The prompting of this discussion is a decision executed by President Trump in October 2017. The defunding of cost-sharing reduction (CSR) subsidies and new state flexibility allows ACA markets to thrive, but a nationwide view suggests that few states and their local insurers fully understand the new mechanics. Regardless of the political landscape and the current market dynamics, every state has an opportunity to strike gold. Let us show you how.

ACA Subsidy Mechanics

In May 2014 and December 2015, I explained the implications of ACA premium subsidies. To summarize, the ACA rating rules and subsidy mechanics increased premiums but directionally benefitted low income, older and sicker individuals residing in high cost areas. Expectedly, the variable ACA incentives have attracted a skewed enrollment mix.

After a settling period in 2015 following the initial operational struggles of ACA exchanges, markets were largely in crisis in 2016 and 2017. The markets were not attractive for individuals not receiving premium subsidies, and they were less attractive than expected for those who were. Across the country, states were plagued with large rates increases, insurers exiting markets, and low enrollment (less than half of expected) beginning to shrink.

ACA markets needed a boost, and they got one from what most of us would regard as an unlikely source. While President Trump’s decision to defund CSR payments was based on a legal recommendation from the Department of Justice, it came on the heels of informal discussion that was conveyed via a political bargaining tool rather than a legal basis.

The ACA Life Raft

In August 2017, I explained the beneficial dynamics of defunding the CSR payments, as this had been discussed as a real possibility throughout the year. In October 2017, President Trump defunded CSR payments and the new dynamics were reflected in 2018 in most states. Other states accommodated the change in 2019.

As CSR payments are only applicable for on-exchange Silver plans, the natural actuarial response (matching premiums to risk/benefits) is to reflectively increase premiums for on-exchange Silver plans. Some public discussion of “Silver Loading” has unfortunately regarded this practice as unnatural workaround, prompting discussion of its appropriateness. The only alternatives are obviously problematic, either increasing prices on other benefit plans that had no associated cost increase or not reflecting the necessary adjustment in prices.

While President Trump’s political opponents unsurprisingly decried this decision, some left-leaning advocates understood the math and encouraged the change.

If you are tracking with us so far and had already recognized the beneficial market changes, this is where we are going to surprise some of you. This has already been the source of surprise to some of your regulatory counterparts in other states and other insurance organizations. While almost all state regulators believe that their rates are “Silver Loaded”, the mathematical reality indicates that this is not actually the case. There is room for actuarial judgment here and “Silver Loading” can quantitatively be partially applied, but the overwhelming nationwide evidence is that Silver plans are inexplicably priced more aggressively than other levels, unnecessarily compressing federal subsidies and resulting in higher net premium costs for low-income individuals.

Mathematically, the ramifications of CSR defunding is an increase to Silver premiums relative to other metal levels. As premium subsidies are based on Silver rates, subsidies increase while premium levels for other metal levels are unimpacted. This naturally results in similar non-Silver gross premiums and higher subsidies; this mathematically generates lower net premiums for non-Silver plans.

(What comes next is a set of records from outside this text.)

(* ===== verification/LogTx.v ===== *)
(** * Transactions

    [begin_op], [log_write] and [end_op], and what a system call gets from them:
    its changes to blocks reach the disk all or not at all. *)

From stdpp Require Import base list gmap strings.
From Stdlib Require Import ZArith Lia.
From S2P Require Import Prelude KernelBase Proc FsBase FsLogic Bio BioFacts BioCache BioSpecs Log LogFacts LogTheorems.

Open Scope Z_scope.

(** The blocks in the log after block [k] was written. *)
Definition log_add (k : Z) (ks : list Z) : list Z := if decide (k ∈ ks) then ks else ks ++ [k].

Lemma log_add_in k ks j : j ∈ log_add k ks <-> j ∈ ks \/ j = k.
Proof. unfold log_add. destruct (decide (k ∈ ks)); set_solver. Qed.

(** Writing a block changes neither the number of running operations nor that
    of commits. *)
Definition same_ops (lg lg' : fsmem) : Prop :=
  l_outstanding (m_log lg') = l_outstanding (m_log lg) /\ l_committing (m_log lg') = l_committing (m_log lg) /\ l_ncommit (m_log lg') = l_ncommit (m_log lg) /\
  only_log lg lg'.

Section LogTx.

Context {mem : Type} {cfg : config} {svc : services mem} {sym : symbols}.
Context {hfs : has_fs mem} {drv : disk_driver mem}.
Variable fuel : nat.
Variable R : kst mem -> kst mem -> Prop.
Context {dok : driver_ok mem R}.
Variable C : blocks -> Prop.
Variable me : nat.
Variable pid : Z.
Variable start dev : Z.
Hypothesis Hstart : 0 <= start /\ start + Z.of_nat LOGBLOCKS < 2 ^ 31.
Abbreviation fsp := (fsp R C me pid).
Abbreviation view := (view dev pid).
Abbreviation log_ok := (log_ok start dev).
Implicit Types (V D : blocks) (P : gmap Z (nat * nat)) (K : gmap Z bool) (lg : fsmem).

Lemma v_begin_op V D P K lg f (Q : unit -> list lockid -> fsst -> Prop) :
  view V D P K lg f -> l_committing (m_log lg) = 0 ->
  l_n (m_log lg) + (l_outstanding (m_log lg) + 1) * MAXOPBLOCKS <= Z.of_nat LOGBLOCKS ->
  (forall f', view V D P K (on_log (set_l_outstanding (l_outstanding (m_log lg) + 1)) lg) f' -> Q tt [] f') ->
  fsp (begin_op fuel) [] f Q.
Proof.
  intros Hv Hc Hroom HQ. unfold begin_op. do 2 fs_step.
  destruct fuel; cbn [begin_op_loop]; (fs_step; eapply v_getl; [done|]; rewrite Hc; cbn [Z.eqb negb];
    fs_step; eapply v_getl; [done|]; fs_step; eapply v_getl; [done|];
    rewrite (proj2 (Z.ltb_ge _ _)) by lia; fs_step; eapply v_setl; [done|]; intros f1 Hv1; fs_step; by apply HQ).
Qed.

Lemma v_absorb V D P K lg ks f k n i L (Q : nat -> list lockid -> fsst -> Prop) :
  view V D P K lg f -> log_ok lg ks -> (length ks <= i + n)%nat -> (i <= length ks)%nat -> k ∉ take i ks ->
  (forall j, (ks !! j = Some k \/ k ∉ ks /\ j = length ks) -> Q j L f) -> fsp (absorb_loop n i k) L f Q.
Proof.
  intros Hv Hlo. revert i. induction n as [|n IH]; intros i Hn Hi Hk HQ; cbn [absorb_loop];
    fs_step; (eapply v_getl; [done|]); rewrite (lo_n _ _ _ _ Hlo).
  - rewrite (proj2 (Z.ltb_ge _ _)) by lia. fs_step. apply HQ. right. rewrite take_ge in Hk by lia. split; [done|lia].
  - destruct (Z.ltb_spec (Z.of_nat i) (Z.of_nat (length ks))).
    + destruct (lookup_lt_is_Some_2 ks i) as [k' Hk']; [lia|].
      fs_step. eapply v_get_block; [done|by apply (lo_blocks _ _ _ _ Hlo)|].
      pose proof (proj1 (Forall_lookup _ _) (lo_u32 _ _ _ _ Hlo) _ _ Hk') as Hr. cbv beta in Hr.
      rewrite u32_i32 by done. destruct (Z.eqb_spec k' k) as [->|Hne]; [fs_step; auto|].
      apply IH; [lia|lia| |done]. rewrite (take_S_r _ _ _ Hk'). set_solver.
    + fs_step. apply HQ. right. rewrite take_ge in Hk by lia. split; [done|lia].
Qed.

(** [log_write] notes the block once, and pins its buffer when it is new. *)
Lemma v_log_write V D P K lg ks f k b n (Q : unit -> list lockid -> fsst -> Prop) :
  view V D P K lg f -> log_ok lg ks -> P !! k = Some (b, n) -> K !! k = Some true -> Z.of_nat n + 1 < 2 ^ 32 ->
  0 <= k < 2 ^ 32 -> ~ in_log start k -> (length ks < LOGBLOCKS)%nat -> 1 <= l_outstanding (m_log lg) ->
  (forall lg' f', log_ok lg' (log_add k ks) -> same_ops lg lg' ->
     view V D (if decide (k ∈ ks) then P else <[k := (b, S n)]> P) K lg' f' -> Q tt [] f') ->
  fsp (log_write b) [] f Q.
Proof.
  intros Hv Hlo HP HK Hn Hk Hh Hlen Hout HQ. unfold log_write. do 2 fs_step.
  fs_step. eapply v_getl; [done|]. rewrite (lo_n _ _ _ _ Hlo), (proj2 (Z.leb_gt _ _)) by lia.
  fs_step. eapply v_getl; [done|]. rewrite (proj2 (Z.ltb_ge _ _)) by lia.
  fs_step. eapply v_data; [done..|]. intros x _ Hx. rewrite Hx.
  fs_step. eapply v_absorb; [done|done|lia|lia|apply not_elem_of_nil|]. intros i Hi.
  assert (Hilt : (i < LOGBLOCKS)%nat).
  { destruct Hi as [Hi|[_ ->]]; [|done]. apply lookup_lt_Some in Hi. lia. }
  destruct (lookup_lt_is_Some_2 (l_block (m_log lg)) i) as [k0 Hk0]; [by rewrite (lo_len _ _ _ _ Hlo)|].
  fs_step. eapply v_set_block; [done..|]. intros f1 Hv1.
  fs_step. eapply v_getl; [done|]. cbn [l_n set_l_block m_log on_log set_m_log]. rewrite (lo_n _ _ _ _ Hlo). fs_step.
  destruct Hi as [Hi|[Hnk ->]].
  - assert (Hin : k ∈ ks) by (by eapply list_elem_of_lookup_2). pose proof (lookup_lt_Some _ _ _ Hi).
    rewrite (proj2 (Z.eqb_neq _ _)) by lia. cbn [when]. fs_step. fs_step.
    rewrite (list_insert_id (l_block (m_log lg))) in Hv1 by (by apply (lo_blocks _ _ _ _ Hlo)).
    apply (HQ lg); [unfold log_add; by rewrite decide_True|by destruct lg|rewrite decide_True by done].
    by destruct lg as [[] ? ? ?].
  - rewrite Z.eqb_refl. cbn [when]. fs_step.
    eapply (v_bpin R C me dev pid _ _ _ _ _ _ k b n); [exact Hv1|done|done|done|set_solver|]. intros f2 Hv2.
    eapply v_setl; [done|]. intros f3 Hv3. fs_step.
    eapply HQ; [| |rewrite decide_False by done; exact Hv3]; [|done].
    unfold log_add. rewrite decide_False by done. destruct Hlo as [L1 L2 L3 L4 L5 L6 L7 L8 L9].
    split; cbn [l_start l_dev l_n l_block set_l_n set_l_block m_log on_log set_m_log]; try done.
    + rewrite L3, length_app. simpl. lia.
    + by rewrite length_insert.
    + rewrite length_app. simpl. lia.
    + intros j k' Hj. destruct (decide (j = length ks)) as [->|Hne].
      * rewrite list_lookup_insert_eq by lia. rewrite lookup_app_r, Nat.sub_diag in Hj by lia. by injection Hj as <-.
      * pose proof (lookup_lt_Some _ _ _ Hj) as Hlt. rewrite length_app in Hlt. simpl in Hlt.
        rewrite list_lookup_insert_ne by done. apply L6. by rewrite lookup_app_l in Hj by lia.
    + apply Forall_app. split; [done|]. by apply Forall_singleton.
    + apply Forall_app. split; [done|]. by apply Forall_singleton.
    + apply NoDup_app. split_and!; [done|set_solver|]. apply NoDup_singleton.
Qed.

(** A change to one block as the comment of [log_write] describes it:
    [bp = bread(...); modify bp->data[]; log_write(bp); brelse(bp)]. *)
Definition write_block (k : Z) (g : list Z -> list Z) : M mem unit :=
  let* bp := bread fuel dev k in
  setb bp (fun x => set_b_data (g (b_data x)) x) ;;
  log_write bp ;;
  brelse bp.

Fixpoint write_blocks (ws : list (Z * (list Z -> list Z))) : M mem unit :=
  match ws with
  | [] => ret tt
  | w :: ws' => write_block w.1 w.2 ;; write_blocks ws'
  end.

Definition transaction (ws : list (Z * (list Z -> list Z))) : M mem unit :=
  begin_op fuel ;;
  write_blocks ws ;;
  end_op fuel.

(** The blocks after the changes. *)
Definition apply_writes (ws : list (Z * (list Z -> list Z))) (V : blocks) : blocks :=
  fold_left (fun V w => upd V w.1 (w.2 (V w.1))) ws V.

(** Every logged block is pinned, and nothing else is in use. *)
Definition pinned P (ks : list Z) : Prop :=
  size P = length ks /\ forall k, (k ∈ ks -> exists b, P !! k = Some (b, 1%nat)) /\ (k ∉ ks -> P !! k = None).

Lemma v_write_block V D P lg ks f k g (Q : unit -> list lockid -> fsst -> Prop) :
  view V D P ∅ lg f -> log_ok lg ks -> pinned P ks -> C D ->
  0 <= k < 2 ^ 32 -> ~ in_log start k -> (S (length ks) < LOGBLOCKS)%nat -> 1 <= l_outstanding (m_log lg) ->
  (forall P' lg' f', log_ok lg' (log_add k ks) -> same_ops lg lg' ->
     pinned P' (log_add k ks) -> view (upd V k (g (V k))) D P' ∅ lg' f' -> Q tt [] f') ->
  fsp (write_block k g) [] f Q.
Proof.
  intros Hv Hlo [Hsz Hpin] HC Hk Hh Hlen Hout HQ. destruct (Hpin k) as [Hin Hno].
  assert (HB : NBUF = LOGBLOCKS) by done.
  unfold write_block. fs_step. assert (Hr : refs P k = if decide (k ∈ ks) then 1%nat else 0%nat).
  { unfold refs. destruct (decide (k ∈ ks)) as [E|E]; [destruct (Hin E) as [b ->]; done|by rewrite (Hno E)]. }
  eapply (v_bread fuel R C); [done|done|apply lookup_empty|rewrite Hr; destruct (decide _); lia|right; lia|].
  rewrite Hr. intros b f1 Hb Hv1.
  fs_step. eapply (v_set_data R C me dev pid _ _ _ _ _ _ k b); [exact Hv1|by simplify_map_eq|by simplify_map_eq|].
  intros f2 Hv2. fs_step.
  eapply (v_log_write _ _ _ _ _ ks _ k b); [exact Hv2|done|by simplify_map_eq|by simplify_map_eq|destruct (decide _); lia|done|done|lia|done|].
  intros lg' f3 Hlo3 Ho3 Hv3.
  assert (Hv3' : view (upd V k (g (V k))) D (<[k := (b, 2%nat)]> P) (<[k := true]> ∅) lg' f3).
  { destruct (decide (k ∈ ks)); [done|]. by rewrite insert_insert_eq in Hv3. }
  eapply (v_brelse R C me dev pid _ _ _ _ _ _ k b 1); [exact Hv3'|by simplify_map_eq|by simplify_map_eq|done|].
  intros f4 Hv4. apply (HQ (<[k := (b, 1%nat)]> P) lg'); [done|done| |eqmap Hv4].
  split.
  - unfold log_add. destruct (decide (k ∈ ks)) as [E|E].
    + destruct (Hin E) as [b' Hb']. rewrite map_size_insert_Some; [done|by rewrite Hb'].
    + rewrite map_size_insert_None, length_app by (by apply Hno). simpl. lia.
  - intros j. rewrite log_add_in. destruct (decide (j = k)) as [->|Hne].
    + rewrite lookup_insert_eq. split; [eauto|]. intros H. destruct H. by right.
    + rewrite lookup_insert_ne by done. destruct (Hpin j) as [H1 H2]. split; [intros [?|?]; [auto|done]|].
      intros H. apply H2. tauto.
Qed.

Definition writable (ws : list (Z * (list Z -> list Z))) : Prop :=
  Forall (fun w => 0 <= w.1 < 2 ^ 32 /\ ~ in_log start w.1) ws.

Lemma v_write_blocks V D P lg ks f ws (Q : unit -> list lockid -> fsst -> Prop) :
  view V D P ∅ lg f -> log_ok lg ks -> pinned P ks -> C D ->
  writable ws -> (length ks + length ws < LOGBLOCKS)%nat -> 1 <= l_outstanding (m_log lg) ->
  (forall P' lg' ks' f', log_ok lg' ks' -> (forall k, k ∈ ks' <-> k ∈ ks \/ k ∈ map fst ws) ->
     same_ops lg lg' ->
     pinned P' ks' -> view (apply_writes ws V) D P' ∅ lg' f' -> Q tt [] f') ->
  fsp (write_blocks ws) [] f Q.
Proof.
  revert V P lg ks f. induction ws as [|[k g] ws IH]; intros V P lg ks f Hv Hlo Hp HC Hw Hlen Hout HQ; cbn [write_blocks].
  - fs_step. apply (HQ P lg ks); try done; [set_solver|by destruct lg].
  - apply Forall_cons in Hw as [[Hk Hh] Hw]. cbn [length fst snd] in Hlen, Hk, Hh.
    fs_step. eapply v_write_block; [done|done|done|done|done|done|lia|done|].
    intros P1 lg1 f1 Hlo1 (Ho1 & Hc1 & Hn1 & Hx1) Hp1 Hv1. eapply IH; [exact Hv1|exact Hlo1|done|done|done| |by rewrite Ho1|].
    { unfold log_add. cbn [fst]. destruct (decide (k ∈ ks)); rewrite ?length_app; cbn [length]; lia. }
    intros P2 lg2 ks2 f2 Hlo2 Hks2 (Ho2 & Hc2 & Hn2 & Hx2) Hp2 Hv2. apply (HQ P2 lg2 ks2); try done; [|split_and!; [congruence..|by eapply only_log_trans]].
    intros j. rewrite Hks2, log_add_in. simpl. set_solver.
Qed.

End LogTx.

Section Transaction.

Context {mem : Type} {cfg : config} {svc : services mem} {sym : symbols}.
Context {hfs : has_fs mem} {drv : disk_driver mem}.
Variable fuel : nat.
Variable R : kst mem -> kst mem -> Prop.
Context {dok : driver_ok mem R}.
Variable me : nat.
Variable pid : Z.
Variable start dev : Z.
Hypothesis Hstart : 0 <= start /\ start + Z.of_nat LOGBLOCKS < 2 ^ 31.
Implicit Types (V D : blocks) (P : gmap Z (nat * nat)) (lg : fsmem).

If Silver premiums are priced too low, this has two negative implications. First, it reduces premium subsidies. Second, it requires premiums on other metal levels to be higher to compensate for artificially low Silver premiums. It’s a fair question to ask why markets would self-sabotage and allow Silver premiums to be too low. We have some thoughts on why that is the case. Admittedly, the general motivation on a nationwide basis is somewhat speculative. The two of us have theorized and debated the rationale at length; we have not debated the unfortunate reality that low Silver rates are restricting market effectiveness across the country.

To measure the appropriateness of Silver premium rates, we simply compare metal level relationships. We don’t consider the overall adequacy of premium rates. It is easy to establish reasonable metal level pricing relationships with known allowable benefit level differences and clear, restrictive ACA rating rules. Outliers are easy to identify. Before we reveal the national summary, it’s useful to first understand the mechanics that lead to striking gold.

Free Gold in the Fields

You’ll forget the sun in his jealous sky
As we walk in fields of gold

Sting – “Fields of Gold”, Wiltshire, England, 1993

Even with an “it might not be your thing” disclaimer, the youthful Canadian audience at the 2017 Guns N’ Roses concert wasn’t quite sure how to react when Glen Campbell’s 1968 Wichita Linemanstarted playing. It was a country song to start with, and one that did not lend itself to easy modification to excite a rock concert crowd, not that the band cared or tried to do so. Jimmy Webb wrote the song with inspiration from a drive across Washita County in western Oklahoma. It’s a simple tale of a solitary telephone repairman working in the vast open plains surrounded by wheat fields. Washita County is one of the largest wheat growing regions in a state known for its fields of gold.

In 2019, ‘fields of gold’ took on an additional meaning in Washita County. Washita is one of the 12 counties (out of 77) in the state where free gold level coverage is available to subsidized ACA enrollees. It is available to anyone willing to migrate, not to the rugged hills of California, but rather in the level wheat fields of Oklahoma. It can be found in the nearby small towns too. A research associate at the Duke University Margolis Center literally suggests that “it’s lying on the sidewalk.”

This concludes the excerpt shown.